(** * caddy-local-dns: the reconciliation engine of [module.go]

    A shallow embedding of the Caddy module [local_dns]: the global [App]
    with its provider registry ([App.Provision], [App.createProvider]) and
    the per-site [Handler] ([Handler.Provision], [Handler.ServeHTTP],
    [Handler.handleDomain]).

    Go strings are byte strings and are modelled by [string]; Go maps are
    [gmap]s; an [error] return value is an [option error] ([None] is Go's
    [nil]).  Calls into the DNS backend, and log lines written through the
    zap logger, are effects: they are threaded through an explicit state
    that also records which provider operations were invoked. *)

From Stdlib Require Import ZArith String Ascii List Bool Lia.
From stdpp Require Import base option list strings gmap fin_maps.

Local Open Scope string_scope.
Local Open Scope Z_scope.

(** ** Errors

    [errors.New] and [fmt.Errorf] without the verb [%w] build a message;
    [fmt.Errorf] with [%w] builds a message and keeps the wrapped cause. *)

Inductive error : Type :=
| errorString (msg : string)
| wrapError (prefix : string) (cause : error).

Fixpoint Error (e : error) : string :=
  match e with
  | errorString msg => msg
  | wrapError prefix cause => prefix +:+ Error cause
  end.

Definition Unwrap (e : error) : option error :=
  match e with
  | errorString _ => None
  | wrapError _ cause => Some cause
  end.

Global Instance error_eq_dec : EqDecision error.
Proof. solve_decision. Defined.

(** The spec's names for the errors of [Handler.handleDomain]. *)
Definition ProviderNotFound (name : string) : error :=
  errorString ("provider " +:+ name +:+ " not found").

Definition NoIPConfigured : error :=
  errorString
    "no IP address configured: set either ip_override in handler or caddy_ip in global config".

Definition InvalidIP (ip : string) : error :=
  errorString ("invalid IP address: " +:+ ip).

(** ** Strings: [strings.LastIndex] and slicing *)

(** [HasPrefix s p]: [p] is a prefix of [s]. *)
Fixpoint HasPrefix (s p : string) {struct p} : bool :=
  match p, s with
  | EmptyString, _ => true
  | String _ _, EmptyString => false
  | String b p', String a s' => if Ascii.eqb a b then HasPrefix s' p' else false
  end.

(** [strings.LastIndex s substr]: the index of the last instance of
    [substr] in [s], or [-1] when there is none. *)
Fixpoint LastIndex (s substr : string) : Z :=
  match s with
  | EmptyString => if HasPrefix s substr then 0 else -1
  | String _ s' =>
      let r := LastIndex s' substr in
      if 0 <=? r then r + 1
      else if HasPrefix s substr then 0 else -1
  end.

(** The slice expression [s[:hi]] for [0 <= hi <= len(s)]. *)
Definition slice_to (s : string) (hi : Z) : string :=
  String.substring 0 (Z.to_nat hi) s.

(** Lines 144-149 of [Handler.ServeHTTP]: the host with its port removed. *)
Definition extractDomain (host : string) : string :=
  let domain := host in
  let colonIndex := LastIndex domain ":" in
  if negb (colonIndex =? -1) then slice_to domain colonIndex else domain.

(** A string holds no colon. *)
Fixpoint no_colon (s : string) : bool :=
  match s with
  | EmptyString => true
  | String a s' => negb (Ascii.eqb a ":"%char) && no_colon s'
  end.

Example extractDomain_port :
  extractDomain "service.example.com:8080" = "service.example.com".
Proof. reflexivity. Qed.

Example extractDomain_ipv6 : extractDomain "[::1]:443" = "[::1]".
Proof. reflexivity. Qed.

(** ** Logging (zap)

    A log line carries the name of the logger that wrote it, a level, a
    message and structured fields. *)

Inductive Level : Type := InfoLevel | ErrorLevel.

Inductive Field : Type :=
| zString (key val : string)
| zBool (key : string) (val : bool)
| zError (err : error).

Record LogEntry : Type := mkLogEntry {
  logger : string;
  level : Level;
  message : string;
  fields : list Field
}.

(** ** Data model *)

(** Modelled from the spec: the declaration of [provider.Record] is not in
    [module.go], which reads its fields [IP] and [Enabled]; the spec gives
    a record the domain name, the bound IP address and an enabled flag. *)
Record DNSRecord : Type := mkDNSRecord {
  Domain : string;
  IP : string;
  Enabled : bool
}.

(** The interface [provider.DNSService], as [module.go] calls it.  An
    operation is a blocking call that may change the state [W] of the
    world outside the process.  [FindRecord] returns Go's pair
    [(existing, err)]. *)
Record DNSService (W : Type) : Type := mkDNSService {
  FindRecord : string -> W -> (option DNSRecord * option error) * W;
  CreateRecord : string -> string -> W -> option error * W;
  UpdateRecord : string -> string -> W -> option error * W
}.
Arguments mkDNSService {W}.
Arguments FindRecord {W}.
Arguments CreateRecord {W}.
Arguments UpdateRecord {W}.

(** [ProviderConfig]; the fields [Type] and [DNSService] carry a trailing
    underscore, the first being a keyword, the second the interface. *)
Record ProviderConfig : Type := mkProviderConfig {
  Type_ : string;
  Hostname : string;
  APIKey : string;
  APISecret : string;
  DNSService_ : string;
  Insecure : bool
}.

(** [App].  The logger is the log of the state below.  The entries of
    [Providers] are the configurations that the pointers of the Go map
    point to. *)
Record App (W : Type) : Type := mkApp {
  Providers : gmap string ProviderConfig;
  CaddyIP : string;
  Debug : bool;
  clients : gmap string (DNSService W)
}.
Arguments mkApp {W}.
Arguments Providers {W}.
Arguments CaddyIP {W}.
Arguments Debug {W}.
Arguments clients {W}.

(** [a.clients = m]. *)
Definition set_clients {W} (m : gmap string (DNSService W)) (a : App W) : App W :=
  {| Providers := Providers a; CaddyIP := CaddyIP a; Debug := Debug a;
     clients := m |}.

(** [Handler]; the pointer [h.app] is passed to its methods as the [App]
    it points to. *)
Record Handler : Type := mkHandler {
  Provider : string;
  IPOverride : string
}.

(** ** Effects *)

(** An invocation of a provider operation. *)
Inductive Call : Type :=
| CallFind (domain : string)
| CallCreate (domain ip : string)
| CallUpdate (domain ip : string).

Definition is_write (c : Call) : bool :=
  match c with
  | CallFind _ => false
  | CallCreate _ _ | CallUpdate _ _ => true
  end.

(** The number of writes in a trace of calls. *)
Definition writes (l : list Call) : nat := length (List.filter is_write l).

(** The state a request runs in: the world outside, the provider
    operations invoked so far (oldest first) and the log written so far. *)
Record State (W : Type) : Type := mkState {
  backend : W;
  calls : list Call;
  logs : list LogEntry
}.
Arguments mkState {W}.
Arguments backend {W}.
Arguments calls {W}.
Arguments logs {W}.

Definition M (W A : Type) : Type := State W -> A * State W.

Definition ret {W A} (x : A) : M W A := fun s => (x, s).

Definition bind {W A B} (c : M W A) (k : A -> M W B) : M W B :=
  fun s => let (x, s') := c s in k x s'.

Declare Scope go_scope.
Delimit Scope go_scope with go.
Notation "'run' x ':=' c 'in' k" := (bind c (fun x => k))
  (at level 10, x pattern, c at level 100, k at level 200) : go_scope.
Notation "c ';;;' k" := (bind c (fun _ => k))
  (at level 100, k at level 200, right associativity) : go_scope.

(** [l.Info(msg, fields...)] and [l.Error(msg, fields...)]. *)
Definition log {W} (name : string) (lv : Level) (msg : string) (fs : list Field) : M W unit :=
  fun s => (tt, {| backend := backend s; calls := calls s;
                   logs := (logs s ++ [mkLogEntry name lv msg fs])%list |}).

▶ **Exercise directions**
The answer must be every record above, repeated exactly as written.

▶ **Exercise result**
(** * caddy-local-dns: the reconciliation engine of [module.go]

    A shallow embedding of the Caddy module [local_dns]: the global [App]
    with its provider registry ([App.Provision], [App.createProvider]) and
    the per-site [Handler] ([Handler.Provision], [Handler.ServeHTTP],
    [Handler.handleDomain]).

    Go strings are byte strings and are modelled by [string]; Go maps are
    [gmap]s; an [error] return value is an [option error] ([None] is Go's
    [nil]).  Calls into the DNS backend, and log lines written through the
    zap logger, are effects: they are threaded through an explicit state
    that also records which provider operations were invoked. *)

From Stdlib Require Import ZArith String Ascii List Bool Lia.
From stdpp Require Import base option list strings gmap fin_maps.

Local Open Scope string_scope.
Local Open Scope Z_scope.

(** ** Errors

    [errors.New] and [fmt.Errorf] without the verb [%w] build a message;
    [fmt.Errorf] with [%w] builds a message and keeps the wrapped cause. *)

Inductive error : Type :=
| errorString (msg : string)
| wrapError (prefix : string) (cause : error).

Fixpoint Error (e : error) : string :=
  match e with
  | errorString msg => msg
  | wrapError prefix cause => prefix +:+ Error cause
  end.

Definition Unwrap (e : error) : option error :=
  match e with
  | errorString _ => None
  | wrapError _ cause => Some cause
  end.

Global Instance error_eq_dec : EqDecision error.
Proof. solve_decision. Defined.

(** The spec's names for the errors of [Handler.handleDomain]. *)
Definition ProviderNotFound (name : string) : error :=
  errorString ("provider " +:+ name +:+ " not found").

Definition NoIPConfigured : error :=
  errorString
    "no IP address configured: set either ip_override in handler or caddy_ip in global config".

Definition InvalidIP (ip : string) : error :=
  errorString ("invalid IP address: " +:+ ip).

(** ** Strings: [strings.LastIndex] and slicing *)

(** [HasPrefix s p]: [p] is a prefix of [s]. *)
Fixpoint HasPrefix (s p : string) {struct p} : bool :=
  match p, s with
  | EmptyString, _ => true
  | String _ _, EmptyString => false
  | String b p', String a s' => if Ascii.eqb a b then HasPrefix s' p' else false
  end.

(** [strings.LastIndex s substr]: the index of the last instance of
    [substr] in [s], or [-1] when there is none. *)
Fixpoint LastIndex (s substr : string) : Z :=
  match s with
  | EmptyString => if HasPrefix s substr then 0 else -1
  | String _ s' =>
      let r := LastIndex s' substr in
      if 0 <=? r then r + 1
      else if HasPrefix s substr then 0 else -1
  end.

(** The slice expression [s[:hi]] for [0 <= hi <= len(s)]. *)
Definition slice_to (s : string) (hi : Z) : string :=
  String.substring 0 (Z.to_nat hi) s.

(** Lines 144-149 of [Handler.ServeHTTP]: the host with its port removed. *)
Definition extractDomain (host : string) : string :=
  let domain := host in
  let colonIndex := LastIndex domain ":" in
  if negb (colonIndex =? -1) then slice_to domain colonIndex else domain.

(** A string holds no colon. *)
Fixpoint no_colon (s : string) : bool :=
  match s with
  | EmptyString => true
  | String a s' => negb (Ascii.eqb a ":"%char) && no_colon s'
  end.

Example extractDomain_port :
  extractDomain "service.example.com:8080" = "service.example.com".
Proof. reflexivity. Qed.

Example extractDomain_ipv6 : extractDomain "[::1]:443" = "[::1]".
Proof. reflexivity. Qed.

(** ** Logging (zap)

    A log line carries the name of the logger that wrote it, a level, a
    message and structured fields. *)

Inductive Level : Type := InfoLevel | ErrorLevel.

Inductive Field : Type :=
| zString (key val : string)
| zBool (key : string) (val : bool)
| zError (err : error).

Record LogEntry : Type := mkLogEntry {
  logger : string;
  level : Level;
  message : string;
  fields : list Field
}.

(** ** Data model *)

(** Modelled from the spec: the declaration of [provider.Record] is not in
    [module.go], which reads its fields [IP] and [Enabled]; the spec gives
    a record the domain name, the bound IP address and an enabled flag. *)
Record DNSRecord : Type := mkDNSRecord {
  Domain : string;
  IP : string;
  Enabled : bool
}.

(** The interface [provider.DNSService], as [module.go] calls it.  An
    operation is a blocking call that may change the state [W] of the
    world outside the process.  [FindRecord] returns Go's pair
    [(existing, err)]. *)
Record DNSService (W : Type) : Type := mkDNSService {
  FindRecord : string -> W -> (option DNSRecord * option error) * W;
  CreateRecord : string -> string -> W -> option error * W;
  UpdateRecord : string -> string -> W -> option error * W
}.
Arguments mkDNSService {W}.
Arguments FindRecord {W}.
Arguments CreateRecord {W}.
Arguments UpdateRecord {W}.

(** [ProviderConfig]; the fields [Type] and [DNSService] carry a trailing
    underscore, the first being a keyword, the second the interface. *)
Record ProviderConfig : Type := mkProviderConfig {
  Type_ : string;
  Hostname : string;
  APIKey : string;
  APISecret : string;
  DNSService_ : string;
  Insecure : bool
}.

(** [App].  The logger is the log of the state below.  The entries of
    [Providers] are the configurations that the pointers of the Go map
    point to. *)
Record App (W : Type) : Type := mkApp {
  Providers : gmap string ProviderConfig;
  CaddyIP : string;
  Debug : bool;
  clients : gmap string (DNSService W)
}.
Arguments mkApp {W}.
Arguments Providers {W}.
Arguments CaddyIP {W}.
Arguments Debug {W}.
Arguments clients {W}.

(** [a.clients = m]. *)
Definition set_clients {W} (m : gmap string (DNSService W)) (a : App W) : App W :=
  {| Providers := Providers a; CaddyIP := CaddyIP a; Debug := Debug a;
     clients := m |}.

(** [Handler]; the pointer [h.app] is passed to its methods as the [App]
    it points to. *)
Record Handler : Type := mkHandler {
  Provider : string;
  IPOverride : string
}.

(** ** Effects *)

(** An invocation of a provider operation. *)
Inductive Call : Type :=
| CallFind (domain : string)
| CallCreate (domain ip : string)
| CallUpdate (domain ip : string).

Definition is_write (c : Call) : bool :=
  match c with
  | CallFind _ => false
  | CallCreate _ _ | CallUpdate _ _ => true
  end.

(** The number of writes in a trace of calls. *)
Definition writes (l : list Call) : nat := length (List.filter is_write l).

(** The state a request runs in: the world outside, the provider
    operations invoked so far (oldest first) and the log written so far. *)
Record State (W : Type) : Type := mkState {
  backend : W;
  calls : list Call;
  logs : list LogEntry
}.
Arguments mkState {W}.
Arguments backend {W}.
Arguments calls {W}.
Arguments logs {W}.

Definition M (W A : Type) : Type := State W -> A * State W.

Definition ret {W A} (x : A) : M W A := fun s => (x, s).

Definition bind {W A B} (c : M W A) (k : A -> M W B) : M W B :=
  fun s => let (x, s') := c s in k x s'.

Declare Scope go_scope.
Delimit Scope go_scope with go.
Notation "'run' x ':=' c 'in' k" := (bind c (fun x => k))
  (at level 10, x pattern, c at level 100, k at level 200) : go_scope.
Notation "c ';;;' k" := (bind c (fun _ => k))
  (at level 100, k at level 200, right associativity) : go_scope.

(** [l.Info(msg, fields...)] and [l.Error(msg, fields...)]. *)
Definition log {W} (name : string) (lv : Level) (msg : string) (fs : list Field) : M W unit :=
  fun s => (tt, {| backend := backend s; calls := calls s;
                   logs := (logs s ++ [mkLogEntry name lv msg fs])%list |}).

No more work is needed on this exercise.